TASK BRIEF: The records appear below. Repeat them exactly.
^^^^^^^^
(** The whitespace [int()] skips around a literal (code points below
    256): narrower than [str.isspace], the separators 28..31 are not in
    it. *)
Definition is_space (c : ascii) : bool :=
  let n := N_of_ascii c in
  ((9 <=? n) && (n <=? 13) || (n =? 32) || (n =? 133) || (n =? 160))%N.

Definition hex_digit (c : ascii) : option Z :=
  let n := Z.of_N (N_of_ascii c) in
  if (48 <=? n) && (n <=? 57) then Some (n - 48)
  else if (97 <=? n) && (n <=? 102) then Some (n - 87)
  else if (65 <=? n) && (n <=? 70) then Some (n - 55)
  else None.

(** The digit loop: digits with single underscores between them; the
    scan stops at the first other character and a trailing underscore is
    an error. *)
Fixpoint scan_digits (acc : Z) (prev_underscore : bool) (s : string)
  : option (Z * string) :=
  match s with
  | String c s' =>
      if Ascii.eqb c "_" then
        if prev_underscore then None else scan_digits acc true s'
      else
        match hex_digit c with
        | Some d => scan_digits (16 * acc + d) false s'
        | None => if prev_underscore then None else Some (acc, s)
        end
  | EmptyString => if prev_underscore then None else Some (acc, s)
  end.

(** After the sign: an optional [0x]/[0X] prefix, itself optionally
    followed by one underscore. *)
Definition skip_prefix (s : string) : string :=
  match s with
  | String "0" (String x r) =>
      if (Ascii.eqb x "x" || Ascii.eqb x "X")%char then
        match r with
        | String "_" r' => r'
        | _ => r
        end
      else s
  | _ => s
  end.

(** [int(s, 16)]; [None] is [ValueError]. *)
Definition int16 (s : string) : option Z :=
  let s1 := PyStr.lstrip is_space s in
  let '(neg, s2) :=
    match s1 with
    | String "+" r => (false, r)
    | String "-" r => (true, r)
    | _ => (false, s1)
    end in
  let s3 := skip_prefix s2 in
  match s3 with
  | String c _ =>
      match hex_digit c with
      | None => None
      | Some _ =>
          match scan_digits 0 false s3 with
          | Some (v, rest) =>
              match PyStr.lstrip is_space rest with
              | EmptyString => Some (if neg then - v else v)
              | _ => None
              end
          | None => None
          end
      end
  | EmptyString => None
  end.

End PyInt.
^^^^^^^^
RESPONSE BELOW:
(** The whitespace [int()] skips around a literal (code points below
    256): narrower than [str.isspace], the separators 28..31 are not in
    it. *)
Definition is_space (c : ascii) : bool :=
  let n := N_of_ascii c in
  ((9 <=? n) && (n <=? 13) || (n =? 32) || (n =? 133) || (n =? 160))%N.

Definition hex_digit (c : ascii) : option Z :=
  let n := Z.of_N (N_of_ascii c) in
  if (48 <=? n) && (n <=? 57) then Some (n - 48)
  else if (97 <=? n) && (n <=? 102) then Some (n - 87)
  else if (65 <=? n) && (n <=? 70) then Some (n - 55)
  else None.

(** The digit loop: digits with single underscores between them; the
    scan stops at the first other character and a trailing underscore is
    an error. *)
Fixpoint scan_digits (acc : Z) (prev_underscore : bool) (s : string)
  : option (Z * string) :=
  match s with
  | String c s' =>
      if Ascii.eqb c "_" then
        if prev_underscore then None else scan_digits acc true s'
      else
        match hex_digit c with
        | Some d => scan_digits (16 * acc + d) false s'
        | None => if prev_underscore then None else Some (acc, s)
        end
  | EmptyString => if prev_underscore then None else Some (acc, s)
  end.

(** After the sign: an optional [0x]/[0X] prefix, itself optionally
    followed by one underscore. *)
Definition skip_prefix (s : string) : string :=
  match s with
  | String "0" (String x r) =>
      if (Ascii.eqb x "x" || Ascii.eqb x "X")%char then
        match r with
        | String "_" r' => r'
        | _ => r
        end
      else s
  | _ => s
  end.

(** [int(s, 16)]; [None] is [ValueError]. *)
Definition int16 (s : string) : option Z :=
  let s1 := PyStr.lstrip is_space s in
  let '(neg, s2) :=
    match s1 with
    | String "+" r => (false, r)
    | String "-" r => (true, r)
    | _ => (false, s1)
    end in
  let s3 := skip_prefix s2 in
  match s3 with
  | String c _ =>
      match hex_digit c with
      | None => None
      | Some _ =>
          match scan_digits 0 false s3 with
          | Some (v, rest) =>
              match PyStr.lstrip is_space rest with
              | EmptyString => Some (if neg then - v else v)
              | _ => None
              end
          | None => None
          end
      end
  | EmptyString => None
  end.

End PyInt.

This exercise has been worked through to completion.